How to complete this task: Two lines in the data below mark the range: the one with "Lemma rolled_db_none (nowNs" and the one with "Lemma rolled_db_some (nowNs". Return both, along with every line between them, exactly.

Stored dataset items
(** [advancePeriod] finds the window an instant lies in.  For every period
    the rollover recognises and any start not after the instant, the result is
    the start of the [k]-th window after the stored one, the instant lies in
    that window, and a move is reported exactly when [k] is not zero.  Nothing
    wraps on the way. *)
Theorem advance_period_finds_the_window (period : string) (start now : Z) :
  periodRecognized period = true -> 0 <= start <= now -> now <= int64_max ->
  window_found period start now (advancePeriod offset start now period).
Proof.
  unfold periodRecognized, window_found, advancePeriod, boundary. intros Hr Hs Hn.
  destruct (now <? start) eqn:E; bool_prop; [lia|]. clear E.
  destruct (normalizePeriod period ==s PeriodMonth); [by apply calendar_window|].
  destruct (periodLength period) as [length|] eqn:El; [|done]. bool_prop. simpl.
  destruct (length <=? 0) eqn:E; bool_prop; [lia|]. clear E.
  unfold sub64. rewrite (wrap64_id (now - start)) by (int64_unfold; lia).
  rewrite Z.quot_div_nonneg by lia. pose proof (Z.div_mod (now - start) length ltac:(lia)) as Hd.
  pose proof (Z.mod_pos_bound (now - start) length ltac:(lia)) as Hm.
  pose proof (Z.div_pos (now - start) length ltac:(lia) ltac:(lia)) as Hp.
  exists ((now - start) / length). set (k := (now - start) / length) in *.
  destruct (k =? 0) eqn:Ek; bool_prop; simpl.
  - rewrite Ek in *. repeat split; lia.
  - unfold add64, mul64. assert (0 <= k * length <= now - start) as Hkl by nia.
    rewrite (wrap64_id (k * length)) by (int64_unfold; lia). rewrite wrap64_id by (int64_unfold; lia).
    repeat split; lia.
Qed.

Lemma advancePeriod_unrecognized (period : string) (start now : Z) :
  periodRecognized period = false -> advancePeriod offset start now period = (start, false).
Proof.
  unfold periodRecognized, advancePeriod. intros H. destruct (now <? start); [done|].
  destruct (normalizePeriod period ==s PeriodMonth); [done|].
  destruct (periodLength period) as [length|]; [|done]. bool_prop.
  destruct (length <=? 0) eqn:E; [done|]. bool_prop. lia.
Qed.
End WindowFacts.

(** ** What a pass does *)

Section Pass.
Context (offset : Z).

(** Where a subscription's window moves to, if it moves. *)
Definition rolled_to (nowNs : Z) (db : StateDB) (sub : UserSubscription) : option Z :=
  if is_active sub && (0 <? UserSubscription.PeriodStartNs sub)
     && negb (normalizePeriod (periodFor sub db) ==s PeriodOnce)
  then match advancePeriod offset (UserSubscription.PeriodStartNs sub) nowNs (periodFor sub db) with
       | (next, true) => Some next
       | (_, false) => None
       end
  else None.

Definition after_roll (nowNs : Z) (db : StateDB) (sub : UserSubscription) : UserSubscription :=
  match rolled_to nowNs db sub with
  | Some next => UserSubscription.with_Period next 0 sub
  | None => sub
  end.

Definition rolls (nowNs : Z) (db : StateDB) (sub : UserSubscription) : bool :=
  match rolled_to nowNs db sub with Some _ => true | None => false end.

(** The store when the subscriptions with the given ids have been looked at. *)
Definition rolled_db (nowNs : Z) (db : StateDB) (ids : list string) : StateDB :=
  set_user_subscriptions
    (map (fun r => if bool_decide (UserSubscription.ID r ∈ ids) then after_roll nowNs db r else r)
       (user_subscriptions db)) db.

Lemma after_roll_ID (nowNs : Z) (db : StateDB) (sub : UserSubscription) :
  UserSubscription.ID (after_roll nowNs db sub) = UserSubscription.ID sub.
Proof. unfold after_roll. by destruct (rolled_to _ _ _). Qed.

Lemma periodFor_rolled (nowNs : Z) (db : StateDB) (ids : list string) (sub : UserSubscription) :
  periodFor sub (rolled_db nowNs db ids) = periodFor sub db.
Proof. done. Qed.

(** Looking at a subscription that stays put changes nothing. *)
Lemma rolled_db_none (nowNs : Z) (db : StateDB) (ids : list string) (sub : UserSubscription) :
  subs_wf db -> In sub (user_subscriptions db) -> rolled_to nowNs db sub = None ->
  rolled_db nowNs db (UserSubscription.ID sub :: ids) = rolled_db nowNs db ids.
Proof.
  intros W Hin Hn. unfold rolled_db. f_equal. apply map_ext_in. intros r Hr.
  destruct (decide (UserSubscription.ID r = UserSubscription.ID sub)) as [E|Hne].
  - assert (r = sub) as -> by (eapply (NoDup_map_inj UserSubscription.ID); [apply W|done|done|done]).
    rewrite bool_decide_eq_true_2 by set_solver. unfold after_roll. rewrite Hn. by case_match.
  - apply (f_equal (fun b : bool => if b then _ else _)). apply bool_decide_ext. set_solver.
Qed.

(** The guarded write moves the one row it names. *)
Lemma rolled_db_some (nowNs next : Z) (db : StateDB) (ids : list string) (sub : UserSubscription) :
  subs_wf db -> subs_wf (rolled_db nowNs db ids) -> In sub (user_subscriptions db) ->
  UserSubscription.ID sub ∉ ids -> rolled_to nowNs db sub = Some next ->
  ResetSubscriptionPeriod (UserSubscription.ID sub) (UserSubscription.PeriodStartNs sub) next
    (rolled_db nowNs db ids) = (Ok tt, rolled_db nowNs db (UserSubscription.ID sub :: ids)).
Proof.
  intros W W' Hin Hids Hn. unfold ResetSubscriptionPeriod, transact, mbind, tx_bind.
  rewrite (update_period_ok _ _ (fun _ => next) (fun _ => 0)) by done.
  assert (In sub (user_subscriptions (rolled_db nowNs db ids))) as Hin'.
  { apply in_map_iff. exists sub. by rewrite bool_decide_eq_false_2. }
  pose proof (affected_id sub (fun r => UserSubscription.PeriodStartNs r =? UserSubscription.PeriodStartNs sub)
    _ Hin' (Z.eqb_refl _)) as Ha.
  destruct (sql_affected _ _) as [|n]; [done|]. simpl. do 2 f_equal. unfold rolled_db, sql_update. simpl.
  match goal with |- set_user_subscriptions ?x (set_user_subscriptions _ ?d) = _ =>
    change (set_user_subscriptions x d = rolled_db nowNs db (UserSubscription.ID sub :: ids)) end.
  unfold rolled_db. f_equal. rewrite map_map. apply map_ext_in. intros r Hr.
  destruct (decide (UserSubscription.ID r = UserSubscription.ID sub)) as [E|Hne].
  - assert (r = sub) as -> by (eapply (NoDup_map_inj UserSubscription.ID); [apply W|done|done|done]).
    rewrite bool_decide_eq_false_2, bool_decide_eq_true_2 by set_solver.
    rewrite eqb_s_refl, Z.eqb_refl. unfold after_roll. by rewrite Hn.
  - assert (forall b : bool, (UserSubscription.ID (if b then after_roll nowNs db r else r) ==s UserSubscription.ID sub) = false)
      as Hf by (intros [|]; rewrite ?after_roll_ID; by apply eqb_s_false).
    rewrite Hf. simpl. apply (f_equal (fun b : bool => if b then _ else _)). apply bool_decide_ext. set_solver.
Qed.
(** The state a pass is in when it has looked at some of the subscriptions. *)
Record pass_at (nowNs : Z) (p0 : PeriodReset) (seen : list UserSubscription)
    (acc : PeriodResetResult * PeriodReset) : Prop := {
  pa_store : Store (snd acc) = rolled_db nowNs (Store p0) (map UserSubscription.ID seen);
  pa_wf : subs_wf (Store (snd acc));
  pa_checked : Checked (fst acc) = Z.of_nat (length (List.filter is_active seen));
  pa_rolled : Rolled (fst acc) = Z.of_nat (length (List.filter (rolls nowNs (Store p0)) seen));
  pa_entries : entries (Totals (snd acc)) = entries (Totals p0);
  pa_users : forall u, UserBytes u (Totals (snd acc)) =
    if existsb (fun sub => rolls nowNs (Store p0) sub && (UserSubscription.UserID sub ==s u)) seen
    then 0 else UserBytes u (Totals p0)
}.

--

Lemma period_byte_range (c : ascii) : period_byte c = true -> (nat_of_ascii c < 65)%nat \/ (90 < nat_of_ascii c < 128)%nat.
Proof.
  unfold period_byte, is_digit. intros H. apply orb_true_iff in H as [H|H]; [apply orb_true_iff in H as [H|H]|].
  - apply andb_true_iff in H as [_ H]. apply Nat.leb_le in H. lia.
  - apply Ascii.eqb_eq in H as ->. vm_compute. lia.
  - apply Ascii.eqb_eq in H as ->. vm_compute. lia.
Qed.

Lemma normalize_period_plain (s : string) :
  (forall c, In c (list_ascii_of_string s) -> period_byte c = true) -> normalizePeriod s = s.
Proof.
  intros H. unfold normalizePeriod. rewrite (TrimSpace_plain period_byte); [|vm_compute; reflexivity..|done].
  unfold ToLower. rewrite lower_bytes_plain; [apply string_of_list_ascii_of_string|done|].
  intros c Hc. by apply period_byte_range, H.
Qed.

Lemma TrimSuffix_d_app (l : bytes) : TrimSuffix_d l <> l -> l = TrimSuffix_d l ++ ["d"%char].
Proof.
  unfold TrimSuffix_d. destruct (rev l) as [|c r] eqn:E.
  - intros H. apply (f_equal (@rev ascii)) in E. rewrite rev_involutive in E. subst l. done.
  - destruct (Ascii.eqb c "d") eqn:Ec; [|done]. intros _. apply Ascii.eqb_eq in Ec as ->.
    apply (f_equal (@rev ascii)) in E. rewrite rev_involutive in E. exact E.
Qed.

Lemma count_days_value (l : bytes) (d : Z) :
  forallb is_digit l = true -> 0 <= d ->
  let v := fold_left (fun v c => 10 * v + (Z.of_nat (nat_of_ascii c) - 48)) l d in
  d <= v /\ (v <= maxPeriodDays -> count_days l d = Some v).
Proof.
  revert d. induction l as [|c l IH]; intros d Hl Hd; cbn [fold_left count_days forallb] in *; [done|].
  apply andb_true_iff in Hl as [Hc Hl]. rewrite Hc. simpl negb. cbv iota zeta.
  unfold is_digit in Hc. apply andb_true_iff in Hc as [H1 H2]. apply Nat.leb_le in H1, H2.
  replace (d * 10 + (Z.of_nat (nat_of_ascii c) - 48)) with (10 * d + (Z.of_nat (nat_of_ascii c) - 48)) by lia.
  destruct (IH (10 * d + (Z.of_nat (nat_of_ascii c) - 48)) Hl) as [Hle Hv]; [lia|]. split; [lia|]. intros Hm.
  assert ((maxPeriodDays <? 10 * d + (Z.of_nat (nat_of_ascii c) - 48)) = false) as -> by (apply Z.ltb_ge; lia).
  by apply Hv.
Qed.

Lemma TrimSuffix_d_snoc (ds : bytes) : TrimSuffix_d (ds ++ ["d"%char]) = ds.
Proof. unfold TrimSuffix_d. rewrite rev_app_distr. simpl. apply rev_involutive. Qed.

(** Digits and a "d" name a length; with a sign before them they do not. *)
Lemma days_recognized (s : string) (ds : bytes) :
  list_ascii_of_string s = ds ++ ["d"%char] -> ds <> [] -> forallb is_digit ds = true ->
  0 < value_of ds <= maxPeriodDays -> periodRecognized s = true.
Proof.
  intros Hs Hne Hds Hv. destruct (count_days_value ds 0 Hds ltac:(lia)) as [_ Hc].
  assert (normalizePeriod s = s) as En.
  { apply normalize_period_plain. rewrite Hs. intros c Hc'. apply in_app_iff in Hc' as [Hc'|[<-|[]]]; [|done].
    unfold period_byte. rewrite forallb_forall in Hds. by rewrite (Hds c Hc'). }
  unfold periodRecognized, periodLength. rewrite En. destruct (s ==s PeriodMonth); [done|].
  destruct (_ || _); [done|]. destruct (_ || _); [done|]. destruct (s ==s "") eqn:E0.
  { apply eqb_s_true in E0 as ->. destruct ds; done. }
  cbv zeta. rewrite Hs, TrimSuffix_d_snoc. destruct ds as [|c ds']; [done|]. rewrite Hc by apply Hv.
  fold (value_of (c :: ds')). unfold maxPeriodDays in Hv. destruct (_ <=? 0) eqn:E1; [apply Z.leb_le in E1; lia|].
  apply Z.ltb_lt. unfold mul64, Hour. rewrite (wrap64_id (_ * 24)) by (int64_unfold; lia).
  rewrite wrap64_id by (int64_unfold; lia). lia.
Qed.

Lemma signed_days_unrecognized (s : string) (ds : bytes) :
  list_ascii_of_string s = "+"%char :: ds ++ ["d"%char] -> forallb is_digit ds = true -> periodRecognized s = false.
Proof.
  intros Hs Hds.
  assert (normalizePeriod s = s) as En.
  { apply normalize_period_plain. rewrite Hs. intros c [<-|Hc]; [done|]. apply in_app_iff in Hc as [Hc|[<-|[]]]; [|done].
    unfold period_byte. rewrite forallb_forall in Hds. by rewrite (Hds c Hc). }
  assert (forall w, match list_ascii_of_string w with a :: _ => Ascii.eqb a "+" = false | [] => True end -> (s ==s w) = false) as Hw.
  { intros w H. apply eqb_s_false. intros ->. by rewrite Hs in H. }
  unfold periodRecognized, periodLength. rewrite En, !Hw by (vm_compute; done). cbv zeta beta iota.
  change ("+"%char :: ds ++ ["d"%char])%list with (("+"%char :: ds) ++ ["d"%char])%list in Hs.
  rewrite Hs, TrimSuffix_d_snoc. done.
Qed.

Result of this exercise:
Lemma rolled_db_none (nowNs : Z) (db : StateDB) (ids : list string) (sub : UserSubscription) :
  subs_wf db -> In sub (user_subscriptions db) -> rolled_to nowNs db sub = None ->
  rolled_db nowNs db (UserSubscription.ID sub :: ids) = rolled_db nowNs db ids.
Proof.
  intros W Hin Hn. unfold rolled_db. f_equal. apply map_ext_in. intros r Hr.
  destruct (decide (UserSubscription.ID r = UserSubscription.ID sub)) as [E|Hne].
  - assert (r = sub) as -> by (eapply (NoDup_map_inj UserSubscription.ID); [apply W|done|done|done]).
    rewrite bool_decide_eq_true_2 by set_solver. unfold after_roll. rewrite Hn. by case_match.
  - apply (f_equal (fun b : bool => if b then _ else _)). apply bool_decide_ext. set_solver.
Qed.

(** The guarded write moves the one row it names. *)
Lemma rolled_db_some (nowNs next : Z) (db : StateDB) (ids : list string) (sub : UserSubscription) :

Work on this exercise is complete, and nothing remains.